DIRECTIONS -
Go through the material and pull out every line with the string "Hfile" in it.

###

(** X2. A write of the state file that fails after the file was opened
    leaves a truncated file: the scan still returns its events, and a
    restart no longer finds the checkpoint and starts from the height the
    node reports then, whatever the checkpoint was. *)
Theorem restart_after_truncated_write_starts_at_current_block
    node confirmation_blocks p latest_block flt events node' height :
  web3 p = true ->
  block_number node = Ok latest_block ->
  last_scanned_block p + 1 <= latest_block - confirmation_blocks ->
  create_filter node (last_scanned_block p + 1) (latest_block - confirmation_blocks)
    = Ok flt ->
  get_all_entries flt = Ok events ->
  block_number node' = Ok height ->
  let o := scan_for_events node DumpFails confirmation_blocks p in
  value_of o = Ok events /\
  state_file (state_of o) = FCorrupt /\
  exists t restarted,
    boot (state_file (state_of o)) node' = (t, restarted, Ok tt) /\
    last_scanned_block restarted = height.
Proof.
  intros Hw Hb Hle Hf Hg Hh o. subst o.
  rewrite scan_fetched with (latest_block := latest_block) (flt := flt) (events := events)
    by assumption.
  split; [ reflexivity | ]. split; [ reflexivity | ].
  cbn [state_of fst snd committed state_file file_after_save].
  unfold boot, EventScanner_init, _load_state, bind, get, try_except, call, log, emit,
    ret, modify.
  cbn. rewrite Hh. cbn. eexists. eexists. split; reflexivity.
Qed.

Lemma restart_after_truncated_write_starts_at_current_block_witness :
  value_of scan_from_nine_truncated = value_of scan_from_nine /\
  state_file (state_of scan_from_nine_truncated) = FCorrupt /\
  exists t restarted,
    boot (state_file (state_of scan_from_nine_truncated)) (chain_node 30 sample_logs)
    = (t, restarted, Ok tt) /\
    last_scanned_block restarted = 30.
Proof.
  exact (restart_after_truncated_write_starts_at_current_block
           (chain_node 20 sample_logs) 5 at_nine 20
           {| get_all_entries := Ok (filter (in_blocks 10 15) sample_logs) |}
           (filter (in_blocks 10 15) sample_logs) (chain_node 30 sample_logs) 30
           eq_refl eq_refl ltac:(cbn; lia) eq_refl eq_refl eq_refl).
Defined.

(** X3. [_load_state] never changes the process or the state file.  A
    state file that holds valid JSON which is not an object makes it
    raise [AttributeError], which its [except] clause does not name, so
    the constructor of the scanner fails instead of falling back; and
    when no usable state file is there (none, unreadable, or not JSON)
    and the height query of the fallback raises, that exception leaves
    the method as well. *)
Theorem load_state_raises_on_non_object_or_failed_fallback node p :
  state_of (_load_state node p) = p /\
  (state_file p = FNotAnObject ->
   _load_state node p = ([AReadState], p, Raise AttributeError)) /\
  (forall e,
      web3 p = true ->
      state_file p = FMissing \/ state_file p = FUnreadable \/ state_file p = FCorrupt ->
      block_number node = Raise e ->
      value_of (_load_state node p) = Raise e /\
      value_of (EventScanner_init node p) = Raise e).
Proof.
  unfold EventScanner_init, _load_state, bind, get, try_except, call, log, emit,
    ret, raise, modify.
  split; [ | split ].
  - destruct (state_file p); destruct (web3 p);
      destruct (block_number node); reflexivity.
  - intros ->. reflexivity.
  - intros e Hw Hfile Hb. rewrite Hw, Hb.
    destruct Hfile as [->|[->| ->]]; split; reflexivity.
Qed.
Lemma pop_front_run h l x xs :
  dlist h l (x :: xs) -> exists h', list_pop_front l h = Ok (x, h') /\ dlist h' l xs /\
    same_except (nodes l xs) h h'.
Proof.
  intros Hd. destruct (list_remove_run h l [] x xs Hd) as (h' & Hr & Hd' & Hf).
  exists h'. split; [|done]. unfold list_pop_front.
  erewrite bind_run by (by eapply list_front_run). by erewrite bind_run by exact Hr.
Qed.

Lemma pop_back_run h l xs x :
  dlist h l (xs ++ [x]) -> exists h', list_pop_back l h = Ok (x, h') /\ dlist h' l xs /\
    same_except (nodes l xs) h h'.
Proof.
  intros Hd. destruct (list_remove_run h l xs x [] Hd) as (h' & Hr & Hd' & Hf).
  rewrite app_nil_r in *. exists h'. split; [|done]. unfold list_pop_back.
  erewrite bind_run by (by eapply list_back_run). by erewrite bind_run by exact Hr.
Qed.

Lemma push_back_run h l xs e c :
  dlist h l xs -> e ∉ nodes l xs -> e <> NULL -> h !! e = Some c ->
  exists h', list_push_back l e h = Ok (tt, h') /\ dlist h' l (xs ++ [e]) /\
    same_except (e :: nodes l xs) h h'.
Proof.
  intros Hd He He0 Hc. pose proof (list_insert_run h l xs [] e c) as Hi.
  rewrite app_nil_r in Hi. destruct Hi as (h' & Hr & Hd' & Hf); [done..|].
  exists h'. split; [|done]. unfold list_push_back. by erewrite bind_run by (by eapply list_end_run).
Qed.

Lemma push_front_run h l xs e c :
  dlist h l xs -> e ∉ nodes l xs -> e <> NULL -> h !! e = Some c ->
  exists h', list_push_front l e h = Ok (tt, h') /\ dlist h' l (e :: xs) /\
    same_except (e :: nodes l xs) h h'.
Proof.
  intros Hd He He0 Hc.
  destruct (list_insert_run h l [] xs e c) as (h' & Hr & Hd' & Hf); [done..|].
  exists h'. split; [|done]. unfold list_push_front. by erewrite bind_run by (by eapply list_begin_run).
Qed.

Lemma nodes_sub l xs ys : xs ⊆ ys -> nodes l xs ⊆ nodes l ys.
Proof. unfold nodes. set_solver. Qed.


(** A list of two elements at 16 and 32, headers at 64 and 72. *)
Definition demo_heap : heap :=
  {[ 64 := mk_elem 0 16; 16 := mk_elem 64 32; 32 := mk_elem 16 72; 72 := mk_elem 32 0;
     48 := mk_elem 0 0 ]}.

Lemma demo_dlist : dlist demo_heap 64 [16; 32].
Proof.
  split; [repeat split|]. split; [apply (bool_decide_unpack _); vm_compute; exact I|].
  apply (bool_decide_unpack _). vm_compute. exact I.
Qed.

###

PROBLEM SOLUTION -
  - intros e Hw Hfile Hb. rewrite Hw, Hb.
    destruct Hfile as [->|[->| ->]]; split; reflexivity.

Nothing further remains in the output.